Whilst some people baulk at the idea of ‘wasting’ valuable hours on sleep or recreation, for most people the time lost is more than made up for by increases in efficiency, processing speed, energy level and positive mood.


Brute force

All the productivity ‘hacks’ in the world can’t save you from the fact that most activities or tasks of any real value just require hard work.

Some days this is easier than others. I am writing this article on a day where I have zero energy and zero motivation. Neither of those is an excuse not to work though.

We often use our mood or energy level or level of motivation as some kind of indicator as to whether we should be working or not. They are not good guides.

In fact, those are the times when it is MOST important to be scheduling and prioritising and avoiding multi-tasking. The days of low motivation and energy are the days to be most diligent about commiting to good basic work practices.

Learning to work effectively through negative mood and feeling states is one of the most valuable skills you can develop.


Takeaway message

When we’re feeling overwhelmed by the demands of everyday life, we can quickly fall into old and often unhelpful habits.

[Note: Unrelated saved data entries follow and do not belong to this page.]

(** X12. Every event of every group the expander returns is the clone of the
    input event at its position: it keeps the device, drops the
    description, and has a raw token with both fields the filter looks
    for and with its own name. *)
Theorem expandUncoreGroup_cloneOf (group : GroupDefinition) (ids : list Z)
    (re : Regexp) (vendor : string) (groups : list GroupDefinition) :
  expandUncoreGroup group ids re vendor = (groups, None) ->
  Forall (fun newGroup => Forall2 cloneOf group newGroup) groups.
Proof.
  unfold expandUncoreGroup.
  intros (clones & -> & Hc)%expandIds_None. cbn [app].
  apply Forall_lookup. intros i newGroup Hi.
  destruct (Forall2_lookup_r _ _ _ _ _ Hc Hi) as (deviceID & _ & He).
  apply expandEvents_inl in He as (cl & -> & Hcl). cbn [app].
  eapply Forall2_impl; [exact Hcl|].
  intros event clone. apply expandEvent_cloneOf.
Qed.

Lemma expandUncoreGroup_cloneOf_witness :
  Forall (fun newGroup => Forall2 cloneOf chaGroup newGroup)
    [ [ mkEvent "uncore_cha_0/event=0x35,umask=0xc80ffe01,name='UNCCTI.IMC.0'/"
          "UNCCTI.IMC.0" "cha" "";
        mkEvent "uncore_cha_0/event=0x1,umask=0x0,name='UNCCCT.0'/"
          "UNCCCT.0" "cha" "" ];
      [ mkEvent "uncore_cha_1/event=0x35,umask=0xc80ffe01,name='UNCCTI.IMC.1'/"
          "UNCCTI.IMC.1" "cha" "";
        mkEvent "uncore_cha_1/event=0x1,umask=0x0,name='UNCCCT.1'/"
          "UNCCCT.1" "cha" "" ] ].
Proof.
  apply (expandUncoreGroup_cloneOf chaGroup [0; 1] uncoreRe "GenuineIntel").
  vm_compute. reflexivity.
Defined.

(** ** expandUncoreGroups, continued *)

Lemma expandLoop_foreign (metadata : Metadata) (re : Regexp)
    (groups acc : list GroupDefinition) :
  Forall (foreignGroup metadata) groups ->
  expandLoop metadata re groups acc = Ret (acc ++ groups, None).
Proof.
  revert acc. induction groups as [|group rest IH]; intros acc Hf;
    cbn [expandLoop]; [by rewrite app_nil_r|].
  apply Forall_cons in Hf as [(first & Hh & Hd) Hrest].
  destruct group as [|first' tl]; [done|]. injection Hh as ->.
  rewrite index_head. cbn [mbind result_bind]. rewrite Hd.
  rewrite (IH _ Hrest). by rewrite <- app_assoc.
Qed.

(** X13. Groups that do not begin with an event of an inventory device pass
    through the expansion untouched, in particular all groups when the
    inventory is empty. *)
Theorem expandUncoreGroups_foreign (groups : list GroupDefinition)
    (metadata : Metadata) :
  Forall (foreignGroup metadata) groups ->
  expandUncoreGroups groups metadata = Ret (groups, None).
Proof. intros H. exact (expandLoop_foreign metadata uncoreRe groups [] H). Qed.

Lemma expandUncoreGroups_foreign_witness :
  expandUncoreGroups
    [[mkEvent "instructions" "instructions" "" ""]; chaGroup] armMetadata
  = Ret ([[mkEvent "instructions" "instructions" "" ""]; chaGroup], None).
Proof.
  apply expandUncoreGroups_foreign.
  repeat constructor; eexists; (split; [reflexivity|]); vm_compute;
    reflexivity.
Defined.

(** Without an inventory no group is expanded, whatever its events. *)
Lemma foreignGroup_empty_inventory (metadata : Metadata)
    (group : GroupDefinition) :
  UncoreDeviceIDs metadata = ∅ -> group <> [] -> foreignGroup metadata group.
Proof.
  intros He Hg. destruct group as [|first tl]; [done|].
  exists first. split; [done|]. unfold deviceTypes. rewrite He.
  by rewrite map_to_list_empty.
Qed.


(** ** The loaders, continued *)

(** The groups the expander returns have the length of its input. *)
Lemma expandUncoreGroup_lengths (group : GroupDefinition) (ids : list Z)
    (re : Regexp) (vendor : string) (groups : list GroupDefinition) :
  expandUncoreGroup group ids re vendor = (groups, None) ->
  Forall (fun newGroup => length newGroup = length group) groups.
Proof.
  unfold expandUncoreGroup.
  intros (clones & -> & Hc)%expandIds_None. cbn [app].
  apply Forall_lookup. intros i newGroup Hi.
  destruct (Forall2_lookup_r _ _ _ _ _ Hc Hi) as (deviceID & _ & He).
  apply expandEvents_inl in He as (cl & -> & Hcl). cbn [app].
  symmetry. by eapply Forall2_length.
Qed.

Section LoaderFacts.

Variables (metadata : Metadata) (flagScope : Scope).



(** What one line does to the flushed groups: it leaves them or appends
    one non-empty group, and only a line that closes a group appends. *)
Lemma scanStep_groups (st st' : ScanState) (text : string) :
  scanStep metadata flagScope st text = Ret (Next st') ->
  scanGroups st' = scanGroups st
  \/ (endsGroup text = true
      /\ exists group, group <> [] /\ scanGroups st' = scanGroups st ++ [group]).
Proof.
  unfold scanStep, endsGroup.
  destruct (skipped (TrimSpace text)); [intros [= <-]; by left|].
  destruct (slice _ 0 _) as [record|]; cbn [mbind result_bind]; [|done].
  destruct (parseEventDefinition record) as [[parsed [err|]]|];
    cbn [mbind result_bind]; try done.
  destruct (byteAt _ _) as [last|]; cbn [mbind result_bind]; [|done].
  destruct (Ascii.eqb last ";").
  2:{ destruct (isCollectableEvent _ _ _); intros [= <-]; by left. }
  destruct (isCollectableEvent _ _ _);
    cbn [scanGroups scanGroup scanUncollectable].
  - destruct (0 <? length (scanGroup st ++ [abbreviateEvent parsed]))%nat
      eqn:Hl; intros [= <-]; [|by left].
    right. split; [done|]. eexists. split; [|reflexivity].
    by destruct (scanGroup st).
  - destruct (0 <? length (scanGroup st))%nat eqn:Hl; intros [= <-];
      [|by left].
    right. split; [done|]. eexists. split; [|reflexivity].
    by destruct (scanGroup st).
Qed.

My worst habit is distracting myself by thinking about new projects. The problem is I end up with just another thing on my ‘to-do’ list that will cause me stress on another day.

Instead, look to see if you can shed tasks, find efficiencies, schedule and prioritise more effectively, or just put your head down and work your arse off.

Better management of the short-term feelings of discomfort will increase the likelihood of your completing your tasks, activities and projects, and it is in the completion of stuff that we get the most fundamental benefits to our wellbeing.